I assume that the blue connection is a WAN and not a telephone connection


> my modem cable goes into the blue socket


Who is the ISP - do they provide the details for setting up a router ?

You may also have MAC addresses for the ISP - so you may need to clone the MAC address

you need to do a full powercycle

*------------------------------------------------------------------------*

* How to power cycle *

“power cycle” process to reboot or reset the modem/router

 Switch off all the devices modem, router and computers also unplug their power cables.
 Wait at least 1 to 5 minutes. We have found in some instances you need to wait at least 15 minutes
 Plug the power cords back in, but don’t switch them on.
 First turn on the modem and then wait for a *few minutes* for it to settle and all the lights to become stable.
 Next switch on the router (if a separate device) and then wait for a *few minutes* for it to settle and all the lights to become stable.
 Now turn on your computer, You should now be able to access the Internet.
*------------------------------------------------------------------------*


----------



## kammao (Apr 17, 2015)

*Re: Problem with my wifi router*

First of all , thanks for replying to my message !

I was talking about how i plug the cables into the router.In the instructions manual that came with the router it shows you that you need to plug the modem cable into the blue socket of the router and then plug another cable ( that i got when i bought the router) into one of the LAN sockets and into the computer.I assume i did that part right since it is very explicit.

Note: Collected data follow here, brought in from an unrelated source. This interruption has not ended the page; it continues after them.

(** Statements and expressions.  A child pointer of the generic classes
    may be null. *)
Inductive Stmt :=
| BinaryOperator (i : StmtInfo) (opc : BinaryOperatorKind) (lhs rhs : Stmt)
| UnaryOperator (i : StmtInfo) (opc : UnaryOperatorKind) (subExpr : Stmt)
| MemberExpr (i : StmtInfo) (base : Stmt) (memberDecl : FieldDecl)
| OtherExpr (i : StmtInfo) (children : list (option Stmt))
| DeclStmt (i : StmtInfo) (children : list (option Stmt))
| CompoundStmt (i : StmtInfo) (children : list (option Stmt))
| OtherStmt (i : StmtInfo) (children : list (option Stmt)).

Definition info (s : Stmt) : StmtInfo :=
  match s with
  | BinaryOperator i _ _ _ | UnaryOperator i _ _ | MemberExpr i _ _
  | OtherExpr i _ | DeclStmt i _ | CompoundStmt i _ | OtherStmt i _ => i
  end.

Definition getSourceRangeOf (s : Stmt) : SourceRange := getRange (info s).
Definition getLocStart (s : Stmt) : SourceLocation := getBegin (getSourceRangeOf s).
Definition getLocEnd (s : Stmt) : SourceLocation := getEnd (getSourceRangeOf s).
Definition printPrettyOf (s : Stmt) : string := printPretty (info s).

Definition isa_Expr (s : Stmt) : bool :=
  match s with
  | BinaryOperator _ _ _ _ | UnaryOperator _ _ _ | MemberExpr _ _ _ | OtherExpr _ _ => true
  | _ => false
  end.

Definition isa_DeclStmt (s : Stmt) : bool :=
  match s with
  | DeclStmt _ _ => true
  | _ => false
  end.

Definition isa_CompoundStmt (s : Stmt) : bool :=
  match s with
  | CompoundStmt _ _ => true
  | _ => false
  end.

I contacted my ISP a number of times. Unfortunately, they said that if the router is not bought from them, they can t really help me. The only thing they said that they are able to tell me is that i have a PPPOE type connection==> i need to check PPPOE( not dhcp or static ip ,for example ).So my ISP is not helping me UNLESS the internet does not work..but the internet works without the wi fi router..so they refuse to give me details about how to set up my router.

I did a full powercycle but I still have the same problem. :sad:


----------



## etaf (Dec 28, 2008)

*Re: Problem with my wifi router*

setup as PPPOE with username and password 
and then we should be able to see if on the Status page of the router we can see an IP


----------



## kammao (Apr 17, 2015)

*Re: Problem with my wifi router*

Here is what appears :


----------



## etaf (Dec 28, 2008)

*Re: Problem with my wifi router*

what happens when you click on connect?


----------



## TheCyberMan (Jun 25, 2011)

*Re: Problem with my wifi router*

Setup the router with PPoE as wayne has said.

Disable the WAN miniport (PPoE) it can be dangerous connecting direct to the internet because of malware.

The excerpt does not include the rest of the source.